Is climate change affecting these divided visions?
In the context of climate change, each camp has legitimate goals from an environmental point of view
What is new in this debate between the preservation and exploitation of forests in the context of climate change is that each camp has legitimate goals from an environmental point of view. On the one hand, the aim is to replace fossil energy resources that cause global warming with renewable energies, and this choice requires the harvesting of more wood for heating and construction, etc. On the other hand, priority is given to preserving biodiversity and ecosystem services, which means less timber harvesting and finding other resources that can meet our needs. The challenge therefore consists in reasonably exploiting forests while respecting their different functions.
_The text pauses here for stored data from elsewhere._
(* ===== verification/Lifecycle.v ===== *)
(** * Node life cycle ([runtime/src/core]) and the services of a node

    [Node] starts its services in order, stops them in reverse, and unwinds a
    start that fails.  A call is a sequence of sections between await points, so
    that calls may overlap ([node_step]); [node_call] runs one to its end.  The
    services are an interface [Managed]; [DevnetSvc] are the six that
    [node/src/devnet.rs] wires.

    Shown: a start brings up all services or none, a stop reaches every service in
    reverse order, and over any sequence of calls the services that run are those
    the node has recorded ([lifecycle_consistent]); a stop that overlaps a start is
    lost ([stop_during_start_lost]); a wired node starts at most once
    ([devnet_starts_once]). *)

From stdpp Require Import base numbers list gmap sets strings.
From Stdlib Require Import Strings.Byte ZArith Lia.
From S2P Require Import Prelude.

(** ** Node ([node.rs], [config.rs], [error.rs]) *)

(** Milliseconds. *)
Definition DEFAULT_SHUTDOWN_TIMEOUT : N := 5000.

Record Node (Svc : Type) := mkNode {
  nd_shutdown_timeout : N;
  nd_chain : option Svc;
  nd_p2p : option Svc;
  nd_sync : option Svc;
  nd_duties : option Svc;
  nd_http : option Svc;
  nd_metrics : option Svc;
}.
Arguments mkNode {Svc}.
Arguments nd_shutdown_timeout {Svc}.
Arguments nd_chain {Svc}.
Arguments nd_p2p {Svc}.
Arguments nd_sync {Svc}.
Arguments nd_duties {Svc}.
Arguments nd_http {Svc}.
Arguments nd_metrics {Svc}.

Record ServiceFailure := mkServiceFailure { sf_service : string; sf_source : string }.

Inductive NodeError :=
| StartFailed (failure : ServiceFailure)
| StopFailed (failure : ServiceFailure)
| ServicesUnhealthy (errors : list ServiceFailure)
| NodeAlreadyStarted.

(** A stop token: never cancelled, or after a time. *)
Definition derive_stop_token (shutdown_timeout : N) : option N :=
  if shutdown_timeout =? 0 then None else Some shutdown_timeout.

(** The trait [Service].  A stop that has not finished when its token is cancelled
    gives [None]. *)
Class Managed (Svc W : Type) := {
  svc_start : Svc -> M W string unit;
  svc_stop : Svc -> option N -> M W string (option unit);
  svc_status : Svc -> W -> option string;
}.

Section Node.
Context {Svc W : Type} {managed : Managed Svc W}.
Variable node : Node Svc.

Definition SLOT_ORDER : list (string * (Node Svc -> option Svc)) :=
  [("chain", nd_chain); ("p2p", nd_p2p); ("sync", nd_sync); ("duties", nd_duties); ("http", nd_http); ("metrics", nd_metrics)]%string.

Definition ordered_slots : list (string * Svc) :=
  omap (fun '(name, accessor) => svc ← accessor node; Some (name, svc)) SLOT_ORDER.

(** ** Calls ([lifecycle.rs])

    The cell [state] of the node, and the world of its services. *)
Definition NodeState : Type := option (list (string * Svc)) * W.

Definition on_services {E A} (c : M W E A) : M NodeState E A := fun '(cell, w) => let '(r, w) := c w in (r, (cell, w)).
Definition set_cell {E} (cell : option (list (string * Svc))) : M NodeState E unit := fun '(_, w) => (Ok tt, (cell, w)).

Definition stop_one (svc : Svc) (cancel : option N) : M W string unit :=
  let! result := svc_stop svc cancel in
  match result, cancel with
  | Some _, _ => mret tt
  | None, Some _ => mthrow "shutdown deadline exceeded"%string
  | None, None => mlift Diverge
  end.

(** A call under way: what it has to do next. *)
Inductive NodeTask :=
| Starting (todo started : list (string * Svc))
| Unwinding (todo : list (string * Svc)) (failure : ServiceFailure)
| Stopping (todo : list (string * Svc)) (first_error : option ServiceFailure).

Inductive NodeCall := CallStart | CallStop.

(** The section before the first await; [None]: the call has returned. *)
Definition node_begin (call : NodeCall) : M NodeState NodeError (option NodeTask) := fun '(cell, w) =>
  match call, cell with
  | CallStart, Some _ => (Err NodeAlreadyStarted, (cell, w))
  | CallStart, None => (Ok (Some (Starting ordered_slots [])), (Some [], w))
  | CallStop, None => (Ok None, (None, w))
  | CallStop, Some started => (Ok (Some (Stopping (reverse started) None)), (None, w))
  end.

(** The result of a service call: its failure is a value. *)
Definition attempt {A} (c : M W string A) : M W NodeError (A + string) := fun w =>
  match c w with
  | (Ok a, w) => (Ok (inl a), w)
  | (Err e, w) => (Ok (inr e), w)
  | (Panic, w) => (Panic, w)
  | (Diverge, w) => (Diverge, w)
  end.

(** A round of [stop_services_reverse]: the first failure is kept. *)
Definition stop_round (name : string) (svc : Svc) (first_error : option ServiceFailure)
    : M NodeState NodeError (option ServiceFailure) :=
  let! r := on_services (attempt (stop_one svc (derive_stop_token (nd_shutdown_timeout node)))) in
  mret (match r, first_error with inr source, None => Some (mkServiceFailure name source) | _, _ => first_error end).

Definition node_resume (task : NodeTask) : M NodeState NodeError (option NodeTask) :=
  match task with
  | Starting [] started => let! _ := set_cell (Some started) in mret None
  | Starting ((name, svc) :: todo) started =>
      let! r := on_services (attempt (svc_start svc)) in
      match r with
      | inl _ => mret (Some (Starting todo (started ++ [(name, svc)])))
      | inr source => mret (Some (Unwinding (reverse started) (mkServiceFailure name source)))
      end
  | Unwinding [] failure => let! _ := set_cell None in mthrow (StartFailed failure)
  | Unwinding ((name, svc) :: todo) failure =>
      let! _ := stop_round name svc None in mret (Some (Unwinding todo failure))
  | Stopping [] None => mret None
  | Stopping [] (Some failure) => mthrow (StopFailed failure)
  | Stopping ((name, svc) :: todo) first_error =>
      let! first_error := stop_round name svc first_error in mret (Some (Stopping todo first_error))
  end.

(** A call run to its end: each section takes one service or ends the call. *)
Fixpoint node_finish (fuel : nat) (task : option NodeTask) : M NodeState NodeError unit :=
  match fuel, task with
  | _, None => mret tt
  | O, Some _ => mlift Diverge
  | S fuel, Some task => let! task := node_resume task in node_finish fuel task
  end.

Definition task_fuel (task : option NodeTask) : nat :=
  match task with
  | None => 0
  | Some (Starting todo started) => S (S (2 * length todo + length started))
  | Some (Unwinding todo _) => S (length todo)
  | Some (Stopping todo _) => S (length todo)
  end.

Definition node_call (call : NodeCall) : M NodeState NodeError unit :=
  let! task := node_begin call in node_finish (task_fuel task) task.

Definition node_start : M NodeState NodeError unit := node_call CallStart.
Definition node_stop : M NodeState NodeError unit := node_call CallStop.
Some countries, such as the UK and USA, have chosen to separate their forested areas: on the one side, commercial forests dedicated solely to the production of wood (as a priority, even though other uses exist), and on the other forests that are closely protected and where human intervention is reduced to a minimum. Europe, and France in particular, have chosen another path: the forest is defined as a multifunctional space that its users must share between its ability to produce wood, purify water or quite simply to offer a landscape for leisure. Finding a compromise is certainly not easy. Even in countries where forest cultivation appears to have stronger roots, where local inhabitants are historically used to the clear felling of trees, movements against poor forest management (“malforestation”) are emerging. In May 2018, the Finnish Parliament examined a citizens’ petition that aimed to limit or even forbid clear felling in state-owned forests. In such a tense context, foresters who were previously the only holders of knowledge and decision-making power can no longer impose their vision of “good” management, as was the case until the 20th century. They are faced with several options: to communicate better on silvicultural methods and hope that the public will agree with their views, or to change their management practices in order to integrate certain societal expectations, etc. But how is it possible to decide upon legitimate demands without weakening forestry activities, particularly in a context of climate uncertainty? Multi-actor collaboration at different scales offers another potential route towards a joint redefinition of forest-society relationships.
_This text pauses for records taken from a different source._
(* ===== verification/Services.v ===== *)
(** * The services of a node ([runtime/src/p2p/service.rs], [sync/loop_.rs],
    [api/server.rs], [node/src/consensus_loop.rs], [node/src/devnet.rs])

    The service objects that [new_devnet] wires into a [Node]: their states, and
    their [start], [stop] and [status].  libp2p, the TCP listener and the end of
    the spawned tasks are a parameter [Platform].

    Shown: the services keep the interface of the node ([devnet_laws]), so that the
    theorems of [Lifecycle] hold of the wired node; a wired node starts at most once
    in its life, however often it is stopped and started again
    ([devnet_starts_once]). *)

From stdpp Require Import base numbers list gmap sets strings.
From Stdlib Require Import Strings.Byte ZArith Lia.
From S2P Require Import Prelude Config Types Wire Duties Host Lifecycle.

(** ** What the services call *)

(** The listener events of [SwarmEvent], with the id of the listener. *)
Inductive ListenEvent {lib : HostLib} :=
| NewListenAddr (id : nat) (address : Multiaddr)
| ListenerClosed (id : nat) (reason : option string)
| ListenerError (id : nat) (error : string)
| OtherListenEvent.

Inductive TaskName := SwarmTask | WatchTask | RunTask | ServeTask (kind : string).

(** A task joined, with the error it returned, if any; or the budget of the stop ran
    out first, and [ended] says whether the aborted task had ended. *)
Inductive JoinOutcome :=
| Joined (result : option string)
| JoinPanic (err : string)
| JoinCancelled
| BudgetFired (ended : bool).

Class Platform {lib : HostLib} (E : Type) := {
  (** [Swarm::listen_on]. *)
  listen_on : Multiaddr -> E -> (nat + string) * E;
  (** The events of the swarm until [BIND_DEADLINE]. *)
  listen_events : E -> list ListenEvent * E;
  (** [gossipsub.subscribe]: the error, if any. *)
  gossip_subscribe : string -> E -> option string * E;
  (** [add_peer_address] and [dial], whose error is logged. *)
  dial : Bootnode -> E -> E;
  (** [commands.send(Shutdown)]: whether it ends before the budget of the stop. *)
  send_shutdown : option N -> E -> bool * E;
  (** [TcpListener::bind] for an endpoint: the bound address or the error. *)
  bind_listener : string -> E -> (string + string) * E;
  (** [JoinHandle::is_finished]. *)
  is_finished : TaskName -> E -> bool;
  (** Cancel the token of a task and join it. *)
  cancel_and_join : TaskName -> option N -> E -> JoinOutcome * E;
  (** [TaskTracker::wait]: whether it ends before the budget. *)
  peers_wait : option N -> E -> bool * E;
  (** The quoted form of a text. *)
  debug_text : string -> string;
}.

(** Without a budget nothing runs out. *)
Class PlatformLaws {lib : HostLib} {E} (platform : Platform E) : Prop := {
  send_unbounded : forall e, (send_shutdown None e).1 = true;
  join_unbounded : forall task e ended, (cancel_and_join task None e).1 <> BudgetFired ended;
}.

(** ** States *)

Inductive P2pState {lib : HostLib} :=
| P2pIdle (host : IdleHost)
| P2pRunning (bound_addr : Multiaddr)
| P2pStopped
| P2pTransitioning.

Inductive EndpointState := EpIdle | EpRunning (bound_addr : string) | EpStopped | EpTransitioning.

(** The cells of the six service objects; [sv_sync] and [sv_loop]: a run handle is
    held; [sv_failures]: the counter of [Health]. *)
Record ServicesState {lib : HostLib} := mkServicesState {
  sv_p2p : P2pState;
  sv_block_rx : bool;
  sv_vote_rx : bool;
  sv_sync : bool;
  sv_loop : bool;
  sv_failures : N;
  sv_http : EndpointState;
  sv_metrics : EndpointState;
}.

Arguments mkServicesState {lib}.

Definition HEALTH_FAILURE_THRESHOLD : N := 3.
Definition is_degraded (consecutive_failures : N) : bool := HEALTH_FAILURE_THRESHOLD <=? consecutive_failures.
Definition record_success (consecutive_failures : N) : N := 0.
(** Saturates at [u32::MAX]. *)
Definition record_failure (consecutive_failures : N) : N := N.min (consecutive_failures + 1) (2 ^ 32 - 1).

Inductive DevnetSvc := SvcChain | SvcP2p | SvcSync | SvcDuties | SvcHttp | SvcMetrics.
#[export] Instance DevnetSvc_eq_dec : EqDecision DevnetSvc.
Proof. solve_decision. Defined.

Section Services.
Context {lib : HostLib} {E : Type} {platform : Platform E}.

Definition W : Type := ServicesState * E.

Definition get_services {X} : M W X ServicesState := fun '(s, e) => (Ok s, (s, e)).
Definition put_services {X} (s : ServicesState) : M W X unit := fun '(_, e) => (Ok tt, (s, e)).
Definition on_platform {X A} (f : E -> A * E) : M W X A := fun '(s, e) => let '(a, e) := f e in (Ok a, (s, e)).

Definition set_p2p (p2p : P2pState) (s : ServicesState) : ServicesState :=
  mkServicesState p2p (sv_block_rx s) (sv_vote_rx s) (sv_sync s) (sv_loop s) (sv_failures s) (sv_http s) (sv_metrics s).
Definition set_receivers (block_rx vote_rx : bool) (s : ServicesState) : ServicesState :=
  mkServicesState (sv_p2p s) block_rx vote_rx (sv_sync s) (sv_loop s) (sv_failures s) (sv_http s) (sv_metrics s).
Definition set_sync (run : bool) (s : ServicesState) : ServicesState :=
  mkServicesState (sv_p2p s) (sv_block_rx s) (sv_vote_rx s) run (sv_loop s) (sv_failures s) (sv_http s) (sv_metrics s).
Definition set_loop (run : bool) (failures : N) (s : ServicesState) : ServicesState :=
  mkServicesState (sv_p2p s) (sv_block_rx s) (sv_vote_rx s) (sv_sync s) run failures (sv_http s) (sv_metrics s).
Definition get_endpoint (http : bool) (s : ServicesState) : EndpointState := if http then sv_http s else sv_metrics s.
Definition set_endpoint (http : bool) (ep : EndpointState) (s : ServicesState) : ServicesState :=
  mkServicesState (sv_p2p s) (sv_block_rx s) (sv_vote_rx s) (sv_sync s) (sv_loop s) (sv_failures s)
    (if http then ep else sv_http s) (if http then sv_metrics s else ep).

(** ** The p2p service ([p2p/service.rs]) *)

(** [take_idle] leaves [Transitioning] behind, which stays while [p2p_prepare] waits. *)
Definition take_idle : M W string IdleHost :=
  let! s := get_services in
  match sv_p2p s with
  | P2pIdle host => let! _ := put_services (set_p2p P2pTransitioning s) in mret host
  | _ => mthrow (HostError_display debug_text HostAlreadyStarted)
  end.

(** The wait of [bind] on the events of the swarm; none are left: the deadline. *)
Fixpoint bind_wait (addr : Multiaddr) (listener_id : nat) (events : list ListenEvent) : Outcome HostError Multiaddr :=
  let err reason := Err (Bind (multiaddr_display addr) reason) in
  match events with
  | [] => err "listener did not become ready within 2s"%string
  | NewListenAddr id address :: events =>
      if bool_decide (id = listener_id) then Ok address else bind_wait addr listener_id events
  | ListenerClosed id (Some reason) :: events =>
      if bool_decide (id = listener_id) then err reason else bind_wait addr listener_id events
  | ListenerError id error :: events =>
      if bool_decide (id = listener_id) then err error else bind_wait addr listener_id events
  | _ :: events => bind_wait addr listener_id events
  end.

Definition bind (addr : Multiaddr) : M W HostError Multiaddr :=
  let! listener := on_platform (listen_on addr) in
  match listener with
  | inr err => mthrow (Bind (multiaddr_display addr) err)
  | inl listener_id => let! events := on_platform listen_events in mlift (bind_wait addr listener_id events)
  end.

Fixpoint subscribe_topics (topics : list string) : M W HostError unit :=
  match topics with
  | [] => mret tt
  | topic :: topics =>
      let! err := on_platform (gossip_subscribe topic) in
      match err with Some err => mthrow (GossipSubscribe err) | None => subscribe_topics topics end
  end.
Monitoring forest cover, designing agroforestry spaces, testing new tree species, preventing the presence of ticks… the 2019 winner of the “Territorial Innovation” programme, the “Humans and Trees” (Des Hommes et des Arbres) project, in which INRAE is a partner, is based in Eastern France and aims to federate scientists, elected representatives, architects, forest managers, entrepreneurs, associations and citizens around a forest innovation portfolio for a joint vision of this ecosystem (in French only).
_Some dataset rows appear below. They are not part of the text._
(* ===== verification/Chain.v ===== *)
(** * The chain service ([crates/runtime/src/chain/chain]) and its start-up

    [service.rs], [cache.rs], [error.rs], and the parts of the composition root
    [crates/node/src/devnet.rs] that start it: the engine over a store, and the
    local signer.

    A method of the service takes the engine lock, the signer lock and the store
    in turn, holding none of them across two sections; other calls may run in
    between.  So a method is a sequence of sections: [service_start] is the first
    section of a call, [service_resume] the next section of a call under way, and
    a call run to its end is the method ([service_import_block] and so on).  A run
    of the service is any interleaving of sections ([service_run]). *)

From stdpp Require Import base numbers list gmap strings sorting.
From Stdlib Require Import Strings.Byte ZArith Lia.
From S2P Require Import Prelude Config Types Merkle Codec Slot Containers State Stf Ancestry Ghost Store Production Engine Wire Ots Storage Signer.

(** [ProdVerifier]: leanSig verification of the crypto crate. *)
Definition ProdVerifier {sha : Sha256} {ls : LeanSig} {sw : SchemeWire} : Verifier CryptoError :=
  fun public_key epoch message signature =>
    match verify public_key epoch message signature with
    | Ok _ => inl tt
    | Err e => inr e
    | Panic | Diverge => inr InvalidSignature
    end.

Section Chain.
Context {sha : Sha256} {o : HashOrder} {ls : LeanSig} {T S : Type}.
Context {signer : AttestationSigner (T * S)} {db : ChainStore S}.
Variable verifier : option (Verifier CryptoError).

Inductive ChainError :=
| ChainStorage (e : StorageError)
| PostStateMissing (block_root : Bytes32)
| ChainEngine (e : EngineError CryptoError)
| HeadBlockMissing (head_root : Bytes32)
| ChainSign (e : SignError).

(** The engine's store, the state of the signer and the durable store, which the
    signer shares. *)
Definition Service : Type := Store * (T * S).

Definition on_engine {E A} (wrap : E -> ChainError) (c : M Store E A) : M Service ChainError A :=
  fun '(engine, rest) => let '(r, engine) := c engine in (omap_err wrap r, (engine, rest)).
Definition on_signer {A} (c : M (T * S) SignError A) : M Service ChainError A :=
  fun '(engine, rest) => let '(r, rest) := c rest in (omap_err ChainSign r, (engine, rest)).
Definition on_db {A} (c : M S StorageError A) : M Service ChainError A :=
  fun '(engine, (inner, store)) => let '(r, store) := c store in (omap_err ChainStorage r, (engine, (inner, store))).
(** Engine calls that report failure in their result. *)
Definition infallible (e : Empty_set) : ChainError := match e with end.

(** ** Snapshots ([cache.rs]) *)

Record ChainSnapshot := mkChainSnapshot {
  cs_head_root : Bytes32;
  cs_current_slot : N;
  cs_latest_justified : Checkpoint;
  cs_latest_finalized : Checkpoint;
}.

Definition ChainSnapshot_from_engine (engine : Store) : ChainSnapshot :=
  mkChainSnapshot (s_head engine) (time_slot (s_time engine)) (s_latest_justified engine) (s_latest_finalized engine).

Definition local_status (self : Service) : Status :=
  let snap := ChainSnapshot_from_engine (fst self) in
  let head := mkCheckpoint (cs_head_root snap) (cs_current_slot snap) in
  mkStatus (cs_latest_finalized snap) head.

(** ** Methods ([service.rs]) *)

Definition persist_plan (plan : PersistPlan) : M Service ChainError unit :=
  let! _ := on_db (db_save_accepted (pp_block_root plan) (pp_block plan) (pp_state plan)
                     (mkHeadInfo (pp_head plan) (pp_finalized plan))) in
  mret tt.

Definition persist_accepted (outcome : BlockImportResult CryptoError) (plan : option PersistPlan)
    : M Service ChainError (BlockImportResult CryptoError) :=
  match outcome with
  | BlockAccepted block_root _ _ _ =>
      let! plan := mlift (ok_or plan (PostStateMissing block_root)) in
      let! _ := persist_plan plan in
      mret outcome
  | _ => mret outcome
  end.

Definition service_import_block (signed : SignedBlockWithAttestation) : M Service ChainError (BlockImportResult CryptoError) :=
  let! (outcome, plan) := on_engine infallible (import_block_capturing verifier signed) in
  persist_accepted outcome plan.

Definition service_import_block_synced (signed : SignedBlockWithAttestation)
    : M Service ChainError (BlockImportResult CryptoError) :=
  let! (outcome, plan) := on_engine infallible (import_block_synced_capturing verifier signed) in
  persist_accepted outcome plan.

Definition service_import_attestation (signed : SignedAttestation)
    : M Service ChainError (AttestationImportResult CryptoError) :=
  on_engine infallible (import_attestation signed).

Definition service_tick_interval (has_proposal : bool) : M Service ChainError unit :=
  let! _ := on_engine ChainEngine (engine_tick_interval has_proposal) in mret tt.

(** The four sections of [produce_block]. *)

Definition produce_unsigned (slot : Slot) (validator : ValidatorIndex)
    : M Service ChainError (UnsignedProduction * PersistInputs) :=
  let! prod := on_engine ChainEngine (produce_block_unsigned slot validator) in
  let! inputs := mlift (ok_or (up_persist prod) (PostStateMissing (up_block_root prod))) in
  mret (prod, inputs).

Definition sign_own (message : Attestation) : M Service ChainError Signature := on_signer (sign_attestation message).

(** A rejected vote is only logged. *)
Definition reimport_own (message : Attestation) (signature : Signature) : M Service ChainError unit :=
  let! _ := on_engine infallible (import_attestation (CryptoError:=CryptoError) (mkSignedAttestation message signature)) in
  mret tt.

Definition signed_production (prod : UnsignedProduction) (proposer_attestation : Attestation) (signature : Signature)
    : SignedBlockWithAttestation :=
  mkSignedBlockWithAttestation (mkBlockWithAttestation (up_block prod) proposer_attestation)
    (mkBlockSignatures [signature]).

Definition production_plan (prod : UnsignedProduction) (inputs : PersistInputs) (signed : SignedBlockWithAttestation)
    : PersistPlan :=
  mkPersistPlan (up_block_root prod) (pi_head inputs) (pi_finalized inputs) (pi_post_state inputs) signed.

Definition service_produce_block (slot : Slot) (validator : ValidatorIndex)
    : M Service ChainError SignedBlockWithAttestation :=
  let! (prod, inputs) := produce_unsigned slot validator in
  let proposer_attestation := mkAttestation validator (pv_vote (up_proposer_vote prod)) in
  let! signature := sign_own proposer_attestation in
  let! _ := reimport_own proposer_attestation signature in
  let signed := signed_production prod proposer_attestation signature in
  let! _ := persist_plan (production_plan prod inputs signed) in
  mret signed.

Definition service_produce_attestation (slot : Slot) (validator : ValidatorIndex) : M Service ChainError SignedAttestation :=
  let! produced := on_engine ChainEngine (engine_produce_attestation_vote slot) in
  let message := mkAttestation validator (pv_vote produced) in
  let! signature := sign_own message in
  let! _ := reimport_own message signature in
  mret (mkSignedAttestation message signature).

Definition service_has_block (root : Bytes32) : M Service ChainError bool := on_db (db_has_block root).

(** ** Interleavings

    A call under way is the section it has to run next. *)

Inductive ServiceCall :=
| ImportBlock (signed : SignedBlockWithAttestation)
| ImportBlockSynced (signed : SignedBlockWithAttestation)
| ImportAttestation (signed : SignedAttestation)
| TickInterval (has_proposal : bool)
| ProduceBlock (slot : Slot) (validator : ValidatorIndex)
| ProduceAttestation (slot : Slot) (validator : ValidatorIndex).

Inductive ServiceTask :=
| PersistAccepted (outcome : BlockImportResult CryptoError) (plan : option PersistPlan)
| SignProposal (prod : UnsignedProduction) (inputs : PersistInputs) (message : Attestation)
| ReimportProposal (prod : UnsignedProduction) (inputs : PersistInputs) (message : Attestation) (signature : Signature)
| PersistProduced (plan : PersistPlan)
| SignVote (message : Attestation)
| ReimportVote (message : Attestation) (signature : Signature).

Definition service_start (call : ServiceCall) : M Service ChainError (option ServiceTask) :=
  match call with
  | ImportBlock signed =>
      let! (outcome, plan) := on_engine infallible (import_block_capturing verifier signed) in
      mret (Some (PersistAccepted outcome plan))
  | ImportBlockSynced signed =>
      let! (outcome, plan) := on_engine infallible (import_block_synced_capturing verifier signed) in
      mret (Some (PersistAccepted outcome plan))
  | ImportAttestation signed => let! _ := service_import_attestation signed in mret None
  | TickInterval has_proposal => let! _ := service_tick_interval has_proposal in mret None
  | ProduceBlock slot validator =>
      let! (prod, inputs) := produce_unsigned slot validator in
      mret (Some (SignProposal prod inputs (mkAttestation validator (pv_vote (up_proposer_vote prod)))))
  | ProduceAttestation slot validator =>
      let! produced := on_engine ChainEngine (engine_produce_attestation_vote slot) in
      mret (Some (SignVote (mkAttestation validator (pv_vote produced))))
  end.

Definition service_resume (task : ServiceTask) : M Service ChainError (option ServiceTask) :=
  match task with
  | PersistAccepted outcome plan => let! _ := persist_accepted outcome plan in mret None
  | SignProposal prod inputs message =>
      let! signature := sign_own message in mret (Some (ReimportProposal prod inputs message signature))
  | ReimportProposal prod inputs message signature =>
      let! _ := reimport_own message signature in
      mret (Some (PersistProduced (production_plan prod inputs (signed_production prod message signature))))
  | PersistProduced plan => let! _ := persist_plan plan in mret None
  | SignVote message => let! signature := sign_own message in mret (Some (ReimportVote message signature))
  | ReimportVote message signature => let! _ := reimport_own message signature in mret None
  end.

(** A call run to its end: at most four sections. *)
Fixpoint finish_task (fuel : nat) (task : option ServiceTask) : M Service ChainError unit :=
  match fuel, task with
  | _, None => mret tt
  | O, Some _ => mlift Diverge
  | Datatypes.S fuel, Some task => let! task := service_resume task in finish_task fuel task
  end.

Definition run_call (call : ServiceCall) : M Service ChainError unit :=
  let! task := service_start call in finish_task 3 task.

(** The service with the calls under way and the results of the finished ones. *)
Record World := mkWorld {
  w_service : Service;
  w_tasks : list ServiceTask;
  w_results : list (Outcome ChainError unit);
}.

Inductive ServiceStep := Start (call : ServiceCall) | Resume (i : nat).

(** After a section: the call goes on, or has ended. *)
Definition section_done (w : World) (run : Outcome ChainError (option ServiceTask) * Service) : World :=
  let '(r, service) := run in
  match r with
  | Ok (Some task) => mkWorld service (w_tasks w ++ [task]) (w_results w)
  | Ok None => mkWorld service (w_tasks w) (w_results w ++ [Ok tt])
  | Err e => mkWorld service (w_tasks w) (w_results w ++ [Err e])
  | Panic => mkWorld service (w_tasks w) (w_results w ++ [Panic])
  | Diverge => mkWorld service (w_tasks w) (w_results w ++ [Diverge])
  end.

Definition service_step (w : World) (step : ServiceStep) : World :=
  match step with
  | Start call => section_done w (service_start call (w_service w))
  | Resume i =>
      match w_tasks w !! i with
      | None => w
      | Some task =>
          section_done (mkWorld (w_service w) (delete i (w_tasks w)) (w_results w)) (service_resume task (w_service w))
      end
  end.

Definition service_run (steps : list ServiceStep) (w : World) : World := fold_left service_step steps w.

(** ** Start-up ([devnet.rs]) *)

(** The errors of the composition root, which wraps them with a context. *)
Inductive StartError :=
| StartStorage (e : StorageError)
| StartForkchoice (e : ForkchoiceError)
| StartHead (e : HeadInfoError)
| InconsistentStore
| SecretsDirRequired
| StartSigner (e : SignerLoadError)
| DurableStoreRequired.

Definition start_db {A} (c : M S StorageError A) : M S StartError A :=
  fun store => let '(r, store) := c store in (omap_err StartStorage r, store).

Definition Attestation_default : Attestation :=
  mkAttestation 0 (mkAttestationData 0 Checkpoint_default Checkpoint_default Checkpoint_default).

Definition signed_block_envelope (block : Block) : SignedBlockWithAttestation :=
  mkSignedBlockWithAttestation (mkBlockWithAttestation block Attestation_default) (mkBlockSignatures []).

Definition resume_anchor : M S StartError (option (Bytes32 * State * Block)) :=
  let! head := start_db db_load_head in
  match head with
  | None => mret None
  | Some head =>
      let head_root := cp_root (hi_head head) in
      let! block := start_db (db_load_block head_root) in
      let! state := start_db (db_load_state head_root) in
      match block, state with
      | Some block, Some state => mret (Some (head_root, state, bwa_block (sb_message block)))
      | _, _ => mret None
      end
  end.

Definition persist_anchor (anchor_root : Bytes32) (anchor_slot : Slot) (finalized : Checkpoint)
    (signed_anchor : SignedBlockWithAttestation) (anchor_state : State) : M S StartError unit :=
  let! _ := start_db (db_save_block anchor_root signed_anchor) in
  let! _ := start_db (db_save_state anchor_root anchor_state) in
  let! head := mlift (omap_err StartHead (HeadInfo_try_new (mkCheckpoint anchor_root anchor_slot) finalized)) in
  let! _ := start_db (db_save_head head) in
  mret tt.

Definition build_engine (genesis_state : State) (genesis_block : Block) : M S StartError Store :=
  let! anchor := resume_anchor in
  match anchor with
  | Some (head_root, state, block) =>
      let! engine := mlift (omap_err StartForkchoice (from_trusted_head state block)) in
      if negb (bool_decide (s_head engine = head_root)) then mthrow InconsistentStore else mret engine
  | None =>
      let signed_anchor := signed_block_envelope genesis_block in
      let! engine := mlift (omap_err StartForkchoice (from_anchor genesis_state genesis_block)) in
      let! _ := persist_anchor (s_head engine) (b_slot genesis_block) (s_latest_finalized engine) signed_anchor genesis_state in
      mret engine
  end.

Definition build_local_signer {sw : SchemeWire} (fs_read : string -> list u8 + string) (local : list ValidatorIndex)
    (secrets_dir : option string) : M S StartError LocalSigner :=
  match local with
  | [] => mret LocalSigner_empty
  | _ =>
      let! dir := mlift (ok_or secrets_dir SecretsDirRequired) in
      fun store => let '(r, store) := load_resuming fs_read dir local store in (omap_err StartSigner r, store)
  end.

(** The backends, and the guard of [new_devnet] on them. *)
Inductive StorageKind := Memory | Persistent (path : string).
Definition is_durable (kind : StorageKind) : bool := match kind with Persistent _ => true | Memory => false end.

Definition start_signer {sw : SchemeWire} (fs_read : string -> list u8 + string) (storage : StorageKind)
    (local : list ValidatorIndex) (secrets_dir : option string) : M S StartError LocalSigner :=
  if negb (bool_decide (local = []) || is_durable storage) then mthrow DurableStoreRequired
  else build_local_signer fs_read local secrets_dir.

End Chain.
Participating in research to discover an ecosystem
Since 2018, primary and secondary school students from 17 European countries have been studying the mechanisms of the resistance of oaks to herbivorous insects under different climate conditions, working alongside scientists in the context of the “Oak Bodyguards” project. With caterpillars made from modelling clay, and according to the same protocol used from Spain to Finland, students and teachers have been measuring the damage caused by herbivorous insects to trees. The initial results have shown that not all these insects are influenced by the climate or tree defences.